Under the terms of the agreement, Gore will manufacture and supply a proprietary Gore membrane and the device component for use with ViaCyte’s PEC-Encap product candidate. The novel Gore membrane was the result of targeted material development and prototyping during the collaboration to improve the engraftment and function of PEC-Encap; it has been evaluated in preclinical studies with excellent results.
Gore will also continue to collaborate with ViaCyte to optimize the device design and implant techniques in support of human clinical trials. Early human clinical trials of PEC-Encap with the new membrane are underway, and preliminary histological results are encouraging. Should the membrane prove successful in the ongoing trial, Gore will assume the responsibility for manufacturing the Encaptra System, incorporating the novel membrane technology for late stage clinical development and commercial use.
The biologically active component of the PEC-Encap product candidate is stem cell-derived pancreatic islet cell progenitors — PEC-01 cells. These cells are contained within the Encaptra system and subcutaneously implanted into a patient.

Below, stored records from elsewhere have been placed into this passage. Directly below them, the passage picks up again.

(** * Fall list builder: roster bookkeeping and force-composition rules

    The repository holds two editions of the same single-page roster
    builder.  Both keep the roster in module-level variables
    ([rosterEntries], [nextId], [pointsLimit], ...) and recompute totals,
    composition counts and the status line after every change.

    - [ChampionRules] embeds the edition whose fourth unit type is
      "Champion" (Core >= Special, Champions capped by the points limit).
    - [EliteRules] embeds the edition whose fourth unit type is "Elite"
      (Core >= Special + 2 * Elite, no cap).

    JavaScript numbers are modelled as [Z]: every number that reaches these
    functions is an integer (ids, counters, catalogue points, the points
    limits of the dropdown), far below 2^53.  The module-level variables
    become the fields of [State], which every function takes and returns.
    Of the page itself only the status line (text and dot colour) is kept:
    the unit list, the roster list and the totals label are write-only
    renderings of the same state. *)

From Stdlib Require Import ZArith List String Ascii Bool Lia.
From Stdlib Require Import Permutation Sorted DecimalString.
Import ListNotations.

Local Open Scope list_scope.
Local Open Scope string_scope.
Local Open Scope Z_scope.

(** ** Data shared by both editions *)

(** A unit of the catalogue ([data.json]).  A JSON object may lack its
    [type] field; [None] is the absent field. *)
Record Unit := mkUnit {
  unit_name : string;
  unit_points : Z;
  unit_type : option string
}.

Record Faction := mkFaction {
  faction_name : string;
  faction_units : list Unit
}.

(** [rosterEntries: [{ id, name, points, type }]] *)
Record Entry := mkEntry {
  id : Z;
  name : string;
  points : Z;
  type : string
}.

(** The second argument of [setStatus]. *)
Inductive severity := ok | warn | danger.

Record State := mkState {
  gameData : option (list Faction);
  selectedFactionName : string;
  pointsLimit : Z;
  rosterEntries : list Entry;
  nextId : Z;
  statusText : string;          (* elStatusText.textContent *)
  statusDot : string            (* elStatusDot.style.background *)
}.

(** Template-literal interpolation of an integer. *)
Definition numToString (n : Z) : string :=
  NilZero.string_of_int (Z.to_int n).

Definition newline : string := String (ascii_of_nat 10) EmptyString.

(** [xs.join(sep)] *)
Definition join (sep : string) (xs : list string) : string :=
  String.concat sep xs.

(** [unit.type || "Core"]: an absent or empty type is falsy. *)
Definition falsy (t : option string) : bool :=
  match t with
  | None => true
  | Some s => String.eqb s ""
  end.

Definition orDefault (t : option string) (d : string) : string :=
  match t with
  | None => d
  | Some s => if String.eqb s "" then d else s
  end.

(** [unit.type === "Champion"] *)
Definition typeIs (t : option string) (s : string) : bool :=
  match t with
  | None => false
  | Some s' => String.eqb s' s
  end.

Definition setStatus (message : string) (ty : severity) (st : State) : State :=
  {| gameData := gameData st;
     selectedFactionName := selectedFactionName st;
     pointsLimit := pointsLimit st;
     rosterEntries := rosterEntries st;
     nextId := nextId st;
     statusText := message;
     statusDot := match ty with
                  | danger => "var(--danger)"
                  | warn => "var(--warn)"
                  | ok => "var(--ok)"
                  end |}.

Definition getSelectedFaction (st : State) : option Faction :=
  match gameData st with
  | None => None
  | Some factions =>
      find (fun f => String.eqb (faction_name f) (selectedFactionName st)) factions
  end.

Definition findUnitInSelectedFaction (unitName : string) (st : State) : option Unit :=
  match getSelectedFaction st with
  | None => None
  | Some faction =>
      find (fun u => String.eqb (unit_name u) unitName) (faction_units faction)
  end.

Definition clearRoster (st : State) : State :=
  {| gameData := gameData st;
     selectedFactionName := selectedFactionName st;
     pointsLimit := pointsLimit st;
     rosterEntries := [];
     nextId := 1;
     statusText := statusText st;
     statusDot := statusDot st |}.

(** [let sum = 0; for (const it of rosterEntries) sum += it.points;] *)
Definition getRosterTotal (st : State) : Z :=
  fold_left (fun sum it => sum + points it) (rosterEntries st) 0.

(** [rosterEntries.push(e)] with [nextId++]. *)
Definition pushEntry (unit : Unit) (st : State) : State :=
  {| gameData := gameData st;
     selectedFactionName := selectedFactionName st;
     pointsLimit := pointsLimit st;
     rosterEntries := List.app (rosterEntries st)
       [ {| id := nextId st;
            name := unit_name unit;
            points := unit_points unit;
            type := orDefault (unit_type unit) "Core" |} ];
     nextId := nextId st + 1;
     statusText := statusText st;
     statusDot := statusDot st |}.

(** [rosterEntries = rosterEntries.filter((e) => e.id !== id)] *)
Definition removeById (i : Z) (st : State) : State :=
  {| gameData := gameData st;
     selectedFactionName := selectedFactionName st;
     pointsLimit := pointsLimit st;
     rosterEntries := filter (fun e => negb (id e =? i)) (rosterEntries st);
     nextId := nextId st;
     statusText := statusText st;
     statusDot := statusDot st |}.

(** *** [Array.prototype.sort] with a comparator

    The sort is stable, and for a consistent comparator its result is the
    one stable rearrangement in comparator order; straight insertion
    computes it. *)
Section Sort.
Context {A : Type} (cmp : A -> A -> Z).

Once implanted and successfully engrafted, the PEC-01 cells mature into beta cells which secrete insulin in a regulated manner to control blood glucose levels. Other cells of the normal human islet are also produced. The Encaptra system serves to protect the PEC-01 cells from the host immune system, thus eliminating the need for immune suppression drugs commonly used with other transplants.
The Encaptra system has the potential to negate the need for immunosuppression, and is an important component of the PEC-Encap product candidate. ViaCyte is developing PEC-Encap as a potential transformative therapy for patients with type 1 diabetes. The PEC-Encap program has received funding and research support from the California Institute for Regenerative Medicine and JDRF.
“Our collaboration with ViaCyte has been very productive in enabling the clinical advancement of the PEC-Encap product candidate with proprietary Gore materials technology. We are delighted to further strengthen our collaboration on the path to the delivery of a potentially functional curative product for those currently suffering with type 1 diabetes and help pioneer the new field of cell replacement therapy,” noted Erin Hutchinson, Ph.D., business leader of Gore’s PharmBIO Cell Encapsulation Products.
Gore and ViaCyte began their collaboration in 2017. Since the partnership began, ViaCyte and Gore have shown improved engraftment, reduction of foreign body response and good function of the PEC-Encap product candidate in preclinical models. Initial results from ViaCyte’s clinical studies using the Encaptra System with the novel Gore membrane appear to support the ability of the membrane to overcome the foreign body response.
ViaCyte is reportedly the only company with stem cell-derived islet replacement candidates undergoing clinical testing, and the only group to show that the implanted cells are capable of producing insulin in people with type 1 diabetes. The company’s candidates have the potential to deliver a functional cure for people with type 1 diabetes, and a significant advancement for people with insulin-requiring type 2 diabetes.